Non, je ne ressens aucune rage. Pourquoi te haïrais-je, d'ailleurs ? Chacune de tes bourdes est si délicieusement rafraichissante, et chacune de tes lignes me vaut un doux et long moment de plaisir. C'est une joie sans nom que de m'entretenir avec toi, bien que tu ne sembles pas le comprendre. Je pourrais m'esclaffer des heures durant devant tes posts, mais hélas, ô combien hélas, toutes les meilleures choses ont une fin, et j'ai peur de finir par me lasser de toi. Aussi, pour garder à jamais intact en mon cœur le brûlant souvenir de ta pathologique absence de perspicacité, je préfère que nous en restions là.
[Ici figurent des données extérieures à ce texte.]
(** * Z3IteBuilder: reads of KLEE arrays as if-then-else trees

    A verification development for [klee/lib/Solver/Z3IteBuilder.cpp].
    The builder turns a read of a byte array (a base array under a chain of
    single-index updates) into a Z3 term made of nested conditionals, and
    memoises both the leaves of every array and every read it resolves.

    The C++ code is embedded shallowly: Z3 terms are an inductive type, the
    two caches of the builder are finite maps held in a record that is
    threaded through the functions, and the functions keep their names. *)

From Stdlib Require Import ZArith NArith Lia String Ascii List.
From Stdlib Require Import HexadecimalString.
From stdpp Require Import base option list gmap strings pretty.

(** ** Z3 terms

    Z3 hash-conses the terms of a context: two [z3::expr] handles denote the
    same object exactly when the terms are structurally equal.  Equality of
    [expr] below therefore stands for identity of the Z3 object, and the
    read cache, which is keyed by the term of the index, is keyed by the
    value of type [expr]. *)

Module Z3.

Inductive sort : Type :=
| BoolSort
| BvSort (sz : N).

(** The builder itself only makes numerals, constants, equalities and
    conditionals.  Index and value terms come from the base class and may
    use any other operator of Z3; [App1] and [App2] stand for those, an
    operator being known by its name and the sort of its result. *)
Inductive expr : Type :=
| Numeral (n : Z) (sz : N)
| Const (name : string) (s : sort)
| Eq (a b : expr)
| Ite (c t e : expr)
| App1 (f : string) (s : sort) (a : expr)
| App2 (f : string) (s : sort) (a b : expr).

(** [context::bv_val(n, sz)]: the numeral of [sz] bits; Z3 keeps the value
    reduced modulo [2^sz]. *)
Definition bv_val (n : Z) (sz : N) : expr :=
  Numeral (n mod 2 ^ Z.of_N sz) sz.

(** [context::bv_const(name, sz)]: the constant called [name]. *)
Definition bv_const (name : string) (sz : N) : expr :=
  Const name (BvSort sz).

(** *** Sorts

    [operator==] and [Z3_mk_ite] reject arguments of the wrong sort.  The
    embedding builds the term in any case and [sort_of] tells whether Z3
    accepts it: [None] is an ill-sorted term. *)

Global Instance sort_eq_dec : EqDecision sort.
Proof. solve_decision. Defined.

Fixpoint sort_of (e : expr) : option sort :=
  match e with
  | Numeral _ sz => Some (BvSort sz)
  | Const _ s => Some s
  | Eq a b =>
      match sort_of a, sort_of b with
      | Some sa, Some sb => if decide (sa = sb) then Some BoolSort else None
      | _, _ => None
      end
  | Ite c t e =>
      match sort_of c, sort_of t, sort_of e with
      | Some BoolSort, Some st, Some se =>
          if decide (st = se) then Some st else None
      | _, _, _ => None
      end
  | App1 _ s a =>
      match sort_of a with Some _ => Some s | None => None end
  | App2 _ s a b =>
      match sort_of a, sort_of b with
      | Some _, Some _ => Some s
      | _, _ => None
      end
  end.

Definition well_sorted (e : expr) : Prop := is_Some (sort_of e).

(** *** Values under a model

    A model of the solver gives a value to every constant and a function
    to every operator the builder does not know.  Bit-vectors are their
    unsigned value, the Booleans are 0 and 1. *)

Record model : Type := {
  m_const : string -> sort -> Z;
  m_app1 : string -> sort -> Z -> Z;
  m_app2 : string -> sort -> Z -> Z -> Z
}.

Definition in_sort (s : sort) (z : Z) : Z :=
  match s with
  | BoolSort => if (z =? 0)%Z then 0%Z else 1%Z
  | BvSort sz => (z mod 2 ^ Z.of_N sz)%Z
  end.

Fixpoint eval (md : model) (e : expr) : Z :=
  match e with
  | Numeral n sz => in_sort (BvSort sz) n
  | Const name s => in_sort s (m_const md name s)
  | Eq a b => if (eval md a =? eval md b)%Z then 1%Z else 0%Z
  | Ite c t e => if (eval md c =? 0)%Z then eval md e else eval md t
  | App1 f s a => in_sort s (m_app1 md f s (eval md a))
  | App2 f s a b => in_sort s (m_app2 md f s (eval md a) (eval md b))
  end.

(** *** Terms as keys of a map *)

Global Instance expr_eq_dec : EqDecision expr.
Proof. solve_decision. Defined.

Definition sort_to_tree (s : sort) : gen_tree (Z + string) :=
  match s with
  | BoolSort => GenNode 0 []
  | BvSort sz => GenNode 1 [GenLeaf (inl (Z.of_N sz))]
  end.

Definition sort_of_tree (t : gen_tree (Z + string)) : sort :=
  match t with
  | GenNode 1 [GenLeaf (inl z)] => BvSort (Z.to_N z)
  | _ => BoolSort
  end.

Fixpoint expr_to_tree (e : expr) : gen_tree (Z + string) :=
  match e with
  | Numeral n sz => GenNode 0 [GenLeaf (inl n); GenLeaf (inl (Z.of_N sz))]
  | Const name s => GenNode 1 [GenLeaf (inr name); sort_to_tree s]
  | Eq a b => GenNode 2 [expr_to_tree a; expr_to_tree b]
  | Ite c t e => GenNode 3 [expr_to_tree c; expr_to_tree t; expr_to_tree e]
  | App1 f s a => GenNode 4 [GenLeaf (inr f); sort_to_tree s; expr_to_tree a]
  | App2 f s a b =>
      GenNode 5 [GenLeaf (inr f); sort_to_tree s;
                 expr_to_tree a; expr_to_tree b]
  end.

Fixpoint expr_of_tree (t : gen_tree (Z + string)) : expr :=
  match t with
  | GenNode 0 [GenLeaf (inl n); GenLeaf (inl z)] => Numeral n (Z.to_N z)
  | GenNode 1 [GenLeaf (inr name); s] => Const name (sort_of_tree s)
  | GenNode 2 [a; b] => Eq (expr_of_tree a) (expr_of_tree b)
  | GenNode 3 [c; t; e] =>
      Ite (expr_of_tree c) (expr_of_tree t) (expr_of_tree e)
  | GenNode 4 [GenLeaf (inr f); s; a] =>
      App1 f (sort_of_tree s) (expr_of_tree a)
  | GenNode 5 [GenLeaf (inr f); s; a; b] =>
      App2 f (sort_of_tree s) (expr_of_tree a) (expr_of_tree b)
  | _ => Numeral 0 0
  end.

Lemma sort_of_to_tree (s : sort) : sort_of_tree (sort_to_tree s) = s.
Proof. destruct s; simpl; [reflexivity | by rewrite N2Z.id]. Qed.

Lemma expr_of_to_tree (e : expr) : expr_of_tree (expr_to_tree e) = e.
Proof.
  induction e; simpl;
    rewrite ?sort_of_to_tree, ?N2Z.id; congruence.
Qed.

Global Instance expr_countable : Countable expr :=
  inj_countable' expr_to_tree expr_of_tree expr_of_to_tree.

End Z3.

Import Z3.

(** ** The data the builder reads

    Arrays and update nodes are reached through pointers, and the pointer is
    the cache key.  A descriptor therefore carries the address it lives at;
    the null pointer of an update list is the empty list. *)

Definition ptr : Type := N.

(** Modelled from the spec: the array descriptor [klee::Array], declared in
    a header outside this class.  It has an identity, a declared size (an
    [unsigned]), a flag telling constant from symbolic arrays, the literal
    values of a constant array ([getZExtValue] of each stored constant) and
    a declared name. *)
Record Array : Type := {
  array_id : ptr;
  name : string;
  size : N;
  isConstantArray : bool;
  constantValues : list Z
}.

(** Modelled from the spec: an update node [klee::UpdateNode] holds the index
    written, the value written and the link to the next older node.  A chain
    is the list of its nodes from the newest to the oldest, a pointer to a
    node is the chain that starts at it, [un->next] is its tail and the null
    pointer is [[]].  [KExpr] is the type of KLEE expressions. *)
Record UpdateNode (KExpr : Type) : Type := {
  node_id : ptr;
  un_index : KExpr;
  un_value : KExpr
}.
Arguments node_id {KExpr} _.
Arguments un_index {KExpr} _.
Arguments un_value {KExpr} _.

(** Modelled from the spec: a read expression [klee::ReadExpr] is an index
    and an update list, the latter a root array and the head of a chain. *)
Record ReadExpr (KExpr : Type) : Type := {
  re_index : KExpr;
  updates_root : Array;
  updates_head : list (UpdateNode KExpr)
}.
Arguments re_index {KExpr} _.
Arguments updates_root {KExpr} _.
Arguments updates_head {KExpr} _.

(** The identity of an update node, as the read cache sees it: the address
    of the node, or nothing for the null pointer. *)
Definition un_key {KExpr : Type} (un : list (UpdateNode KExpr)) : option ptr :=
  match un with
  | [] => None
  | n :: _ => Some (node_id n)
  end.

(** ** The state of the builder and its monad *)

Abbreviation ExprVector := (list expr).
Abbreviation ReadKey := (expr * (ptr * option ptr))%type.

(** The builder has two maps of its own.  The members it inherits from
    [Z3Builder] (the Z3 context and the cache of translated expressions,
    which the caller hands in) are the field [base_], of a type [Base] this
    class knows nothing about. *)
Record Z3IteBuilder (Base : Type) : Type := {
  base_ : Base;
  array_variables_ : gmap ptr ExprVector;
  read_map_ : gmap ReadKey expr
}.
Arguments base_ {Base} _.
Arguments array_variables_ {Base} _.
Arguments read_map_ {Base} _.

Definition new_builder {Base : Type} (base : Base) : Z3IteBuilder Base :=
  {| base_ := base; array_variables_ := ∅; read_map_ := ∅ |}.

Definition M (Base A : Type) : Type :=
  Z3IteBuilder Base -> A * Z3IteBuilder Base.

Global Instance M_ret {Base : Type} : MRet (M Base) := λ A x s, (x, s).
Global Instance M_bind {Base : Type} : MBind (M Base) :=
  λ A B f m s, let '(x, s') := m s in f x s'.

Definition gets {Base A : Type} (f : Z3IteBuilder Base -> A) : M Base A :=
  λ s, (f s, s).
Definition modify {Base : Type}
    (f : Z3IteBuilder Base -> Z3IteBuilder Base) : M Base unit :=
  λ s, (tt, f s).

(** [insert] of the C++ maps: the entry is added unless the key is there. *)
Definition map_insert `{Countable K} {V : Type}
    (k : K) (v : V) (m : gmap K V) : gmap K V :=
  match m !! k with
  | Some _ => m
  | None => <[k := v]> m
  end.

Definition insert_array_variables {Base : Type} (k : ptr) (v : ExprVector)
    (s : Z3IteBuilder Base) : Z3IteBuilder Base :=
  {| base_ := base_ s;
     array_variables_ := map_insert k v (array_variables_ s);
     read_map_ := read_map_ s |}.

Definition insert_read_map {Base : Type} (k : ReadKey) (v : expr)
    (s : Z3IteBuilder Base) : Z3IteBuilder Base :=
  {| base_ := base_ s;
     array_variables_ := array_variables_ s;
     read_map_ := map_insert k v (read_map_ s) |}.

(** [for (unsigned i = 0, e = n; i != e; ++i) acc = body i acc]. *)
Fixpoint for_loop_from {A : Type} (count : nat) (i : N)
    (body : N -> A -> A) (acc : A) : A :=
  match count with
  | O => acc
  | S count' => for_loop_from count' (N.succ i) body (body i acc)
  end.

Definition for_loop {A : Type} (e : N) (body : N -> A -> A) (init : A) : A :=
  for_loop_from (N.to_nat e) 0%N body init.

(** The arguments of a call are evaluated in an order the compiler picks.
    [in_order] runs three computations in any of the six orders and hands
    back the three results in the order of the arguments. *)
Inductive arg_order : Type :=
| Order123 | Order132 | Order213 | Order231 | Order312 | Order321.

Definition in_order {Base A B C : Type} (o : arg_order)
    (a : M Base A) (b : M Base B) (c : M Base C) : M Base (A * B * C) :=
  match o with
  | Order123 => x ← a; y ← b; z ← c; mret (x, y, z)
  | Order132 => x ← a; z ← c; y ← b; mret (x, y, z)
  | Order213 => y ← b; x ← a; z ← c; mret (x, y, z)
  | Order231 => y ← b; z ← c; x ← a; mret (x, y, z)
  | Order312 => z ← c; x ← a; y ← b; mret (x, y, z)
  | Order321 => z ← c; y ← b; x ← a; mret (x, y, z)
  end.

Global Instance expr_inhabited : Inhabited expr := populate (Numeral 0 0).

(** [(unsigned)x] of a 64-bit value. *)
Definition to_unsigned (x : Z) : Z := (x mod 2 ^ 32)%Z.

(** [s.c_str()] read by [%s]: the characters before the first NUL. *)
Fixpoint c_str (s : string) : string :=
  match s with
  | EmptyString => EmptyString
  | String c s' => if Ascii.eqb c Ascii.zero then EmptyString
                   else String c (c_str s')
  end.

Section Builder.

(** The expressions of KLEE and their translation by the base class
    [Z3Builder], which is not part of this class.  [getOrMakeExpr] reads
    and writes the members of the base class and may come back into this
    builder through [makeReadExpr], so it runs in the monad.  [order] is
    the order in which the compiler evaluates the arguments of
    [Z3_mk_ite], and [format_pointer] is what [%p] prints, which the C
    library defines. *)
Context {Base KExpr : Type}.
Variable getOrMakeExpr : KExpr -> M Base expr.
Variable order : arg_order.
Variable format_pointer : ptr -> string.

Abbreviation UpdateNode := (UpdateNode KExpr).
Abbreviation ReadExpr := (ReadExpr KExpr).

(** [snprintf(buf, sizeof(buf), "%s_%p_%u", name, root, i)] with a buffer
    of 256 bytes: at most 255 characters are kept. *)
Definition snprintf_name (root : Array) (i : N) : string :=
  substring 0 255
    (c_str (name root) +:+ "_" +:+ format_pointer (array_id root)
       +:+ "_" +:+ pretty i).

(** The vector [getArrayValues] builds when the array is not cached. *)
Definition makeArrayValues (root : Array) : ExprVector :=
  if isConstantArray root then
    for_loop (size root)
      (λ i elem_vector,
         elem_vector ++
           [bv_val (to_unsigned (constantValues root !!! N.to_nat i)) 8])
      []
  else
    for_loop (size root)
      (λ i elem_vector,
         elem_vector ++ [bv_const (snprintf_name root i) 8])
      [].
Je suis sûr que tu comprendras - ou plutôt non, mais après tout qu'importe ?
Sur ce, je te remercie du fond du cœur pour ces délicieux instants, bien que tout cela ait eu lieu malgré toi. Le sujet peut maintenant reprendre son cours normal, comme une rivière troublée par l'orage qui retourne dans son lit pour s'écouler avec dolence. Je suis navré d'avoir interrompu sa course.